**WHAT IS REQUIRED**
Copy exactly the lines from the first line of the records below through the line containing "(** * Differences *)", including both, and nothing else.

**STORED DATA**
(* ===== verification/BnMul.v ===== *)
(** Products and squares of arrays of words: [crypto/fipsmodule/bn/mul.c].

    The functions write into an array [r] and use an array [t] as scratch space;
    both are lists, written at an offset with [put], and passed on.  A pointer
    into an array is the rest of its list; the read-only operands are disjoint
    from [r] and [t]. *)
From S2P Require Import Prelude ConstTime BnWords.

(** * Regions of an array *)

(** [n] words at [off], and [OPENSSL_memcpy(l + off, ws, ...)]. *)
Definition sub (off n : nat) (l : list Z) : list Z := take n (drop off l).
Definition put (off : nat) (ws l : list Z) : list Z := take off l ++ ws ++ drop (off + length ws) l.

Definition BN_MUL_RECURSIVE_SIZE_NORMAL : Z := 16.
Definition BN_SQR_RECURSIVE_SIZE_NORMAL : Z := BN_MUL_RECURSIVE_SIZE_NORMAL.

(** * Differences *)

(** The arrays [r] and [tmp]. *)
Definition bn_abs_sub_words (a b : list Z) : list Z * list Z :=
  let '(tmp, borrow) := bn_sub_words a b in
  let '(r, _) := bn_sub_words b a in
  (bn_select_words (u64 (0 - borrow)) r tmp, tmp).

Definition bn_sub_part_words (a b : list Z) (cl : nat) (dl : Z) : list Z * Z :=
  let '(r, borrow) := bn_sub_words (take cl a) (take cl b) in
  if dl =? 0 then (r, borrow)
  else
    let a := drop cl a in
    let b := drop cl b in
    if dl <? 0 then
      let dl := Z.to_nat (- dl) in
      let '(r', borrow) := while1 CRYPTO_subc_w (replicate dl 0) (take dl b) borrow in (r ++ r', borrow)
    else
      let dl := Z.to_nat dl in
      let '(r', borrow) := while1 CRYPTO_subc_w (take dl a) (replicate dl 0) borrow in (r ++ r', borrow).

(** The arrays [r] and [tmp] and the mask. *)
Definition bn_abs_sub_part_words (a b : list Z) (cl : nat) (dl : Z) : list Z * list Z * Z :=
  let '(tmp, borrow) := bn_sub_part_words a b cl dl in
  let '(r, _) := bn_sub_part_words b a cl (- dl) in
  let borrow := u64 (0 - borrow) in
  (bn_select_words borrow r tmp, tmp, borrow).

(** * Schoolbook products *)

(** [rr[k] = bn_mul_add_words(&r[k], a, na, b)] where [rr] is [&r[na]]. *)
Definition mul_row (a r : list Z) (k : nat) (b : Z) : list Z :=
  let na := length a in
  let '(s, c) := bn_mul_add_words (sub k na r) a b in
  put (k + na) [c] (put k s r).

(** The loop after the first row; [off] is how far [r], [rr] and [b] have been
    moved, and [b] is the words from [b[1]] on. *)
Fixpoint mul_normal_loop (a r : list Z) (off : nat) (b : list Z) : list Z :=
  match b with
  | [] => r
  | b1 :: b =>
      let r := mul_row a r (off + 1) b1 in
      match b with
      | [] => r
      | b2 :: b =>
          let r := mul_row a r (off + 2) b2 in
          match b with
          | [] => r
          | b3 :: b =>
              let r := mul_row a r (off + 3) b3 in
              match b with
              | [] => r
              | b4 :: b =>
                  let r := mul_row a r (off + 4) b4 in
                  mul_normal_loop a r (off + 4) b
              end
          end
      end
  end.

Definition bn_mul_normal (r a b : list Z) : list Z :=
  let '(a, b) := if (length a <? length b)%nat then (b, a) else (a, b) in
  let na := length a in
  match b with
  | [] => put 0 (replicate na 0) r
  | b0 :: b' =>
      let '(s, c) := bn_mul_words a b0 in
      mul_normal_loop a (put na [c] (put 0 s r)) 0 b'
  end.

(** [bn_sqr_normal]: the rows of [a[i] * a[j]], [i < j], from [rp] and [ap] on;
    every row but the first is added to what is there. *)
Fixpoint sqr_rows (rp ap : list Z) : list Z :=
  match ap with
  | x :: (_ :: _) as ap' =>
      let i := length ap' in
      let '(s, c) := bn_mul_add_words (take i rp) ap' x in
      let rp := put i [c] (put 0 s rp) in
      take 2 rp ++ sqr_rows (drop 2 rp) ap'
  | _ => rp
  end.

(** [tmp] is written with the squares; [r] has [2 n] words. *)
Definition bn_sqr_normal (r a : list Z) : list Z :=
  let n := length a in
  if (n =? 0)%nat then r
  else
    let max := (n * 2)%nat in
    let r := put 0 [0] (put (max - 1) [0] r) in
    let rp := drop 1 r in
    let rp :=
      match a with
      | x :: (_ :: _) as ap =>
          let '(s, c) := bn_mul_words ap x in
          let rp := put (n - 1) [c] (put 0 s rp) in
          take 2 rp ++ sqr_rows (drop 2 rp) ap
      | _ => rp
      end in
    let r := take 1 r ++ rp in
    let '(s, _) := bn_add_words (take max r) (take max r) in
    let r := put 0 s r in
    let tmp := bn_sqr_words a in
    let '(s, _) := bn_add_words (take max r) tmp in
    put 0 s r.

(** * Karatsuba *)

(** [for (i = ...) { old = r[i]; r[i] = old + c; c = r[i] < old; }] *)
Fixpoint propagate_carry (r : list Z) (c : Z) : list Z * Z :=
  match r with
  | old :: r =>
      let x := u64 (old + c) in
      let '(r, c) := propagate_carry r (Z.b2z (x <? old)) in (x :: r, c)
  | [] => ([], c)
  end.

(** [r1,r2,c = r1,r2 + t2,t3,c], and the carry to the end. *)
Definition add_middle (r t : list Z) (n n2 : nat) (c : Z) : list Z :=
  let '(s, carry) := bn_add_words (sub n n2 r) (sub n2 n2 t) in
  let r := put n s r in
  let c := u64 (c + carry) in
  let '(s, _) := propagate_carry (sub (n + n2) (n2 - n) r) c in
  put (n + n2) s r.

(** The part that [bn_mul_recursive] and [bn_mul_part_recursive] share: the
    three products are in [r0,r1], [r2,r3] and [t2,t3]. *)
Definition karatsuba_combine (r t : list Z) (n n2 : nat) (neg : Z) : list Z * list Z :=
  let '(s, c) := bn_add_words (sub 0 n2 r) (sub n2 n2 r) in
  let t := put 0 s t in
  let '(s, borrow) := bn_sub_words (sub 0 n2 t) (sub n2 n2 t) in
  let t := put (n2 * 2) s t in
  let c_neg := u64 (c - borrow) in
  let '(s, carry) := bn_add_words (sub 0 n2 t) (sub n2 n2 t) in
  let t := put n2 s t in
  let c_pos := u64 (c + carry) in
  let t := put n2 (bn_select_words neg (sub (n2 * 2) n2 t) (sub n2 n2 t)) t in
  let c := constant_time_select_w neg c_neg c_pos in
  (add_middle r t n n2 c, t).

(** [t0 = |a0 - a1|], [t1 = |b1 - b0|] and the exclusive or of the signs. *)
Definition karatsuba_diffs (a b t : list Z) (n n2 : nat) (tna tnb : nat) : list Z * Z :=
  let '(d, tmp, neg) := bn_abs_sub_part_words a (drop n a) tna (Z.of_nat n - Z.of_nat tna) in
  let t := put 0 d (put n2 tmp t) in
  let '(d, tmp, neg') := bn_abs_sub_part_words (drop n b) b tnb (Z.of_nat tnb - Z.of_nat n) in
  let t := put n d (put n2 tmp t) in
  (t, Z.lxor neg neg').

(** The arrays [r] and [t], [None] when the fuel runs out; every call halves
    [n2]. *)
Fixpoint bn_mul_recursive (fuel : nat) (r a b : list Z) (n2 : nat) (dna dnb : Z) (t : list Z)
    : option (list Z * list Z) :=
  match fuel with
  | O => None
  | S fuel =>
      if (n2 =? 8)%nat && (dna =? 0) && (dnb =? 0) then
        Some (put 0 (bn_mul_comba8 (sub 0 8 a) (sub 0 8 b)) r, t)
      else if Z.of_nat n2 <? BN_MUL_RECURSIVE_SIZE_NORMAL then
        let r := bn_mul_normal r (take (Z.to_nat (Z.of_nat n2 + dna)) a) (take (Z.to_nat (Z.of_nat n2 + dnb)) b) in
        if dna + dnb <? 0 then
          Some (put (Z.to_nat (2 * Z.of_nat n2 + dna + dnb)) (replicate (Z.to_nat (- (dna + dnb))) 0) r, t)
        else Some (r, t)
      else
        let n := (n2 / 2)%nat in
        let tna := Z.to_nat (Z.of_nat n + dna) in
        let tnb := Z.to_nat (Z.of_nat n + dnb) in
        let '(t, neg) := karatsuba_diffs a b t n n2 tna tnb in
        rt ←
          (if (n =? 4)%nat && (dna =? 0) && (dnb =? 0) then
             let t := put n2 (bn_mul_comba4 (sub 0 4 t) (sub n 4 t)) t in
             let r := put 0 (bn_mul_comba4 (sub 0 4 a) (sub 0 4 b)) r in
             let r := put n2 (bn_mul_comba4 (sub n 4 a) (sub n 4 b)) r in
             Some (r, t)
           else if (n =? 8)%nat && (dna =? 0) && (dnb =? 0) then
             let t := put n2 (bn_mul_comba8 (sub 0 8 t) (sub n 8 t)) t in
             let r := put 0 (bn_mul_comba8 (sub 0 8 a) (sub 0 8 b)) r in
             let r := put n2 (bn_mul_comba8 (sub n 8 a) (sub n 8 b)) r in
             Some (r, t)
           else
             x ← bn_mul_recursive fuel (drop n2 t) (sub 0 n t) (sub n n t) n 0 0 (drop (n2 * 2) t) ;
             let t := put (n2 * 2) x.2 (put n2 (take n2 x.1) t) in
             x ← bn_mul_recursive fuel r a b n 0 0 (drop (n2 * 2) t) ;
             let r := x.1 in
             let t := put (n2 * 2) x.2 t in
             x ← bn_mul_recursive fuel (drop n2 r) (drop n a) (drop n b) n dna dnb (drop (n2 * 2) t) ;
             let r := put n2 x.1 r in
             let t := put (n2 * 2) x.2 t in
             Some (r, t)) ;
        Some (karatsuba_combine rt.1 rt.2 n n2 neg)
  end.

(** [for (;;) { i /= 2; ... }] in [bn_mul_part_recursive]: the first [i] below
    [n] that is smaller than one of the lengths, or equal to one. *)
Fixpoint part_split (fuel : nat) (i tna tnb : nat) : option (nat * bool) :=
  match fuel with
  | O => None
  | S fuel =>
      let i := (i / 2)%nat in
      if (i <? tna)%nat || (i <? tnb)%nat then Some (i, true)
      else if (i =? tna)%nat || (i =? tnb)%nat then Some (i, false)
      else part_split fuel i tna tnb
  end.

(** The [memset] of the first branch takes a number of bytes, not of words:
    it clears the words it covers whole and the lower bytes of the next. *)
Definition memset_bytes (l : list Z) (count : Z) : list Z :=
  let k := Z.to_nat (count / 8) in
  match drop k l with
  | x :: rest => replicate k 0 ++ Z.shiftl (Z.shiftr x (8 * (count mod 8))) (8 * (count mod 8)) :: rest
  | [] => replicate (length l) 0
  end.

Fixpoint bn_mul_part_recursive (fuel : nat) (r a b : list Z) (n tna tnb : nat) (t : list Z)
    : option (list Z * list Z) :=
  match fuel with
  | O => None
  | S fuel =>
      let n2 := (n * 2)%nat in
      if (n <? 8)%nat then
        let r := bn_mul_normal r (take (n + tna) a) (take (n + tnb) b) in
        Some (take (n2 + tna + tnb) r ++ memset_bytes (drop (n2 + tna + tnb) r) (Z.of_nat n2 - Z.of_nat tna - Z.of_nat tnb), t)
      else
        let '(t, neg) := karatsuba_diffs a b t n n2 tna tnb in
        rt ←
          (if (n =? 8)%nat then
             let t := put n2 (bn_mul_comba8 (sub 0 8 t) (sub n 8 t)) t in
             let r := put 0 (bn_mul_comba8 (sub 0 8 a) (sub 0 8 b)) r in
             let r := put n2 (bn_mul_normal (drop n2 r) (sub n tna a) (sub n tnb b)) r in
             let r := put (n2 + tna + tnb) (replicate (n2 - tna - tnb) 0) r in
             Some (r, t)
           else
             x ← bn_mul_recursive fuel (drop n2 t) (sub 0 n t) (sub n n t) n 0 0 (drop (n2 * 2) t) ;
             let t := put (n2 * 2) x.2 (put n2 (take n2 x.1) t) in
             x ← bn_mul_recursive fuel r a b n 0 0 (drop (n2 * 2) t) ;
             let r := x.1 in
             let t := put (n2 * 2) x.2 t in
             let r := put n2 (replicate n2 0) r in
             if (Z.of_nat tna <? BN_MUL_RECURSIVE_SIZE_NORMAL) && (Z.of_nat tnb <? BN_MUL_RECURSIVE_SIZE_NORMAL) then
               Some (put n2 (bn_mul_normal (drop n2 r) (sub n tna a) (sub n tnb b)) r, t)
             else
               '(i, part) ← part_split n n tna tnb ;
               x ←
                 (if (part : bool) then
                    bn_mul_part_recursive fuel (drop n2 r) (drop n a) (drop n b) i (tna - i) (tnb - i) (drop (n2 * 2) t)
                  else
                    bn_mul_recursive fuel (drop n2 r) (drop n a) (drop n b) i
                      (Z.of_nat tna - Z.of_nat i) (Z.of_nat tnb - Z.of_nat i) (drop (n2 * 2) t)) ;
               Some (put n2 x.1 r, put (n2 * 2) x.2 t)) ;
        Some (karatsuba_combine rt.1 rt.2 n n2 neg)
  end.

(** * Squares *)

Fixpoint bn_sqr_recursive (fuel : nat) (r a : list Z) (n2 : nat) (t : list Z) : option (list Z * list Z) :=
  match fuel with
  | O => None
  | S fuel =>
      if (n2 =? 4)%nat then Some (put 0 (bn_sqr_comba4 (sub 0 4 a)) r, t)
      else if (n2 =? 8)%nat then Some (put 0 (bn_sqr_comba8 (sub 0 8 a)) r, t)
      else if Z.of_nat n2 <? BN_SQR_RECURSIVE_SIZE_NORMAL then
        Some (bn_sqr_normal r (take n2 a), put 0 (bn_sqr_words (take n2 a)) t)
      else
        let n := (n2 / 2)%nat in
        let '(d, tmp) := bn_abs_sub_words (sub 0 n a) (sub n n a) in
        let t := put 0 d (put n tmp t) in
        x ← bn_sqr_recursive fuel (drop n2 t) (sub 0 n t) n (drop (n2 * 2) t) ;
        let t := put (n2 * 2) x.2 (put n2 (take n2 x.1) t) in
        x ← bn_sqr_recursive fuel r a n (drop (n2 * 2) t) ;
        let r := x.1 in
        let t := put (n2 * 2) x.2 t in
        x ← bn_sqr_recursive fuel (drop n2 r) (drop n a) n (drop (n2 * 2) t) ;
        let r := put n2 x.1 r in
        let t := put (n2 * 2) x.2 t in
        let '(s, c) := bn_add_words (sub 0 n2 r) (sub n2 n2 r) in
        let t := put 0 s t in
        let '(s, borrow) := bn_sub_words (sub 0 n2 t) (sub n2 n2 t) in
        let t := put n2 s t in
        let c := u64 (c - borrow) in
        Some (add_middle r t n n2 c, t)
  end.

(** * Products and squares of at most nine words

    [None] is [abort()]. *)
Definition BN_SMALL_MAX_WORDS : Z := 9.

Definition bn_mul_small (r a b : list Z) : option (list Z) :=
  if negb (length r =? length a + length b)%nat then None
  else if (length a =? 8)%nat && (length b =? 8)%nat then Some (put 0 (bn_mul_comba8 a b) r)
  else Some (bn_mul_normal r a b).

Definition bn_sqr_small (r a : list Z) : option (list Z) :=
  if negb (length r =? 2 * length a)%nat || (Zlen a >? BN_SMALL_MAX_WORDS) then None
  else if (length a =? 4)%nat then Some (put 0 (bn_sqr_comba4 a) r)
  else if (length a =? 8)%nat then Some (put 0 (bn_sqr_comba8 a) r)
  else Some (bn_sqr_normal r a).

**SOLUTION BELOW**
(* ===== verification/BnMul.v ===== *)
(** Products and squares of arrays of words: [crypto/fipsmodule/bn/mul.c].

    The functions write into an array [r] and use an array [t] as scratch space;
    both are lists, written at an offset with [put], and passed on.  A pointer
    into an array is the rest of its list; the read-only operands are disjoint
    from [r] and [t]. *)
From S2P Require Import Prelude ConstTime BnWords.

(** * Regions of an array *)

(** [n] words at [off], and [OPENSSL_memcpy(l + off, ws, ...)]. *)
Definition sub (off n : nat) (l : list Z) : list Z := take n (drop off l).
Definition put (off : nat) (ws l : list Z) : list Z := take off l ++ ws ++ drop (off + length ws) l.

Definition BN_MUL_RECURSIVE_SIZE_NORMAL : Z := 16.
Definition BN_SQR_RECURSIVE_SIZE_NORMAL : Z := BN_MUL_RECURSIVE_SIZE_NORMAL.

(** * Differences *)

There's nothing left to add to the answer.